I am a women’s clothing and accessories designer specializing in leather work. Women and the female body inspire me constantly. I use my work to question and challenge the norms imposed on all body types while [also] tell the story of my own experiences that shaped my identity as a woman. Craftsmanship and innovative solutions are key pillars of my work and incorporate less traditional materials such as metal, 3D printed plastic and wet molded leather. A lot of my work also exists in the space between accessories, clothing and jewelry, and the space between fashion and sculpture.
How did your time at VCUarts prepare you for a career as a fashion designer?
The Fashion Design + Merchandising department of VCUarts gave me a solid foundation to enter the industry. This is a very technical program, which provided me with a solid skill set and an understanding of the finer details of the industry. I firmly believe that you have to learn the rules before you break them, and I think the solid technical foundation – including a comprehensive understanding of pattern making, garment construction and collection planning – that I have learned at VCUarts is what allows me to flourish now at Parsons Paris. [Also] …I miss Richmond!
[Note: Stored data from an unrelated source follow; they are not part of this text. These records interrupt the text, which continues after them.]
(** ** Variant endings *)

(** What opens the second ending: [:|2], [[2], or a bare [:|] and then one of them. *)
Inductive turn : list Element → Prop :=
  | turn_marker e : is_ending_marker e = true → turn [e]
  | turn_repeat gap e : plain_all gap → is_ending_marker e = true → turn (EBar RepeatEnd :: gap ++ [e]).

(** The rest of the tune: nothing, or another repeated section. *)
Definition next_section (l : list Element) : Prop := l = [] ∨ ∃ l', l = EBar RepeatStart :: l'.

Lemma turn_found k first t l : turn t → plain_all first →
  ∃ x, position_from (λ e, is_repeat_end e || is_ending_marker e) (length k) (k ++ first ++ t ++ l) = Some (length k + length first)%nat ∧
    (k ++ first ++ t ++ l) !! (length k + length first)%nat = Some x ∧
    (if is_ending_marker x then Some (length k + length first)%nat
     else position_from is_ending_marker (S (length k + length first)) (k ++ first ++ t ++ l)) =
      Some (length k + length first + pred (length t))%nat.
Proof.
  intros Ht Hf. assert (∀ x l', (k ++ first ++ x :: l') !! (length k + length first)%nat = Some x) as Hx.
  { intros x l'. rewrite app_assoc, <- length_app. by rewrite list_lookup_middle. }
  assert (∀ x l', is_repeat_end x || is_ending_marker x = true →
    position_from (λ e, is_repeat_end e || is_ending_marker e) (length k) (k ++ first ++ x :: l') = Some (length k + length first)%nat) as Hpos.
  { intros x l' He. apply position_from_app; [|done]. by apply (not_plain_all _ _ plain_not_marker). }
  destruct Ht as [e He|gap e Hgap He].
  - exists e. cbn [app length]. rewrite Hx, He, Hpos by (by rewrite He, orb_true_r). split_and!; try done. f_equal. lia.
  - exists (EBar RepeatEnd). cbn [app]. rewrite Hx, Hpos by done. split_and!; [done..|]. cbn [is_ending_marker].
    replace (S (length k + length first)) with (length (k ++ first ++ [EBar RepeatEnd])) by (rewrite !length_app; cbn; lia).
    replace (k ++ first ++ EBar RepeatEnd :: (gap ++ [e]) ++ l) with ((k ++ first ++ [EBar RepeatEnd]) ++ gap ++ e :: l)
      by (by rewrite <- !app_assoc).
    rewrite position_from_app; [|by apply (not_plain_all _ _ plain_not_ending)|done]. f_equal. rewrite !length_app. cbn. rewrite length_app. cbn. lia.
Qed.
Lemma elements_total l : Forall (λ e, element_ok e) l → ∀ b st, within b st → b + sum_cost element_cost l ≤ u32_max →
  ∃ st', steps (play_element env) l st = Some st' ∧ within (b + sum_cost element_cost l) st'.
Proof.
  induction 1 as [|e l He Hl IH]; intros b st Hw Hle; cbn [steps sum_cost foldr].
  { exists st. split; [done|]. eapply within_weaken; [|exact Hw]. cbn. lia. }
  cbn [sum_cost foldr] in Hle. fold (sum_cost element_cost l) in *. pose proof (element_cost_pos e He).
  assert (0 ≤ sum_cost element_cost l) by (apply sum_cost_nonneg; eapply Forall_impl; [exact Hl|]; apply element_cost_pos).
  destruct (element_total e b st He Hw) as (st1&->&Hw1); [lia|]. cbn.
  destruct (IH _ st1 Hw1) as (st2&->&Hw2); [lia|]. exists st2. split; [done|]. eapply within_weaken; [|exact Hw2]. lia.
Qed.
End env.

(** ** Voices *)

Definition played (v : Voice) : list Element := expand_repeats (flatten_slurs (voice_elements v)).
Definition tune_cost (voices : list Voice) : Z := sum_cost (λ v, sum_cost element_cost (played v)) voices.
Definition voice_ok (v : Voice) : bool := forallb element_ok (played v).

Lemma forallb_Forall' {A} (f : A → bool) l : forallb f l → Forall (λ x, f x) l.
Proof. induction l as [|x l IH]; cbn; [constructor|]. intros [? ?]%andb_True. constructor; auto. Qed.

Lemma played_cost_pos v : voice_ok v → 0 ≤ sum_cost element_cost (played v).
Proof. intros Hv%forallb_Forall'. eapply sum_cost_nonneg, Forall_impl; [exact Hv|apply element_cost_pos]. Qed.

Lemma release_now (env : VoiceEnv) (st : Player) : mw_current_tick (release_held env st) = now st.
Proof.
  unfold release_held, now. generalize (drain_order (pl_held_notes st)) (pl_writer st). intros l. induction l as [|p l IH]; intros w; cbn; [done|].
  by rewrite IH, now_unstrike.
Qed.

Record header_ok (h : Header) : Prop := {
  ok_unit : 0 ≤ ul_numerator (default unit_length_default (header_unit_length h)) ≤ 255;
  ok_meter : meter_ok (header_meter h);
}.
Paris is the most amazing city I know, but I often miss Richmond and its unique character.
What are you working on now? What are your plans for the future?
I am about to start my second and final year of my MFA…I will be focusing on my graduate dissertation collection during my final two semesters while [working] as an apprentice with an incredible leather goods maker, Robert Mercier, who made works for Schiaparelli, Loewe, Balmain and Jean Paul Gaultier.
It will be an opportunity for me to learn from someone who is the best in the world at his job. After presenting my graduation collection next May, I hope to stay in Europe or the UK as I see myself integrating into the industry there, particularly in Paris. The company I would dream of creating for would be Schiaparelli, and I hope to find a job in leather goods or accessory design.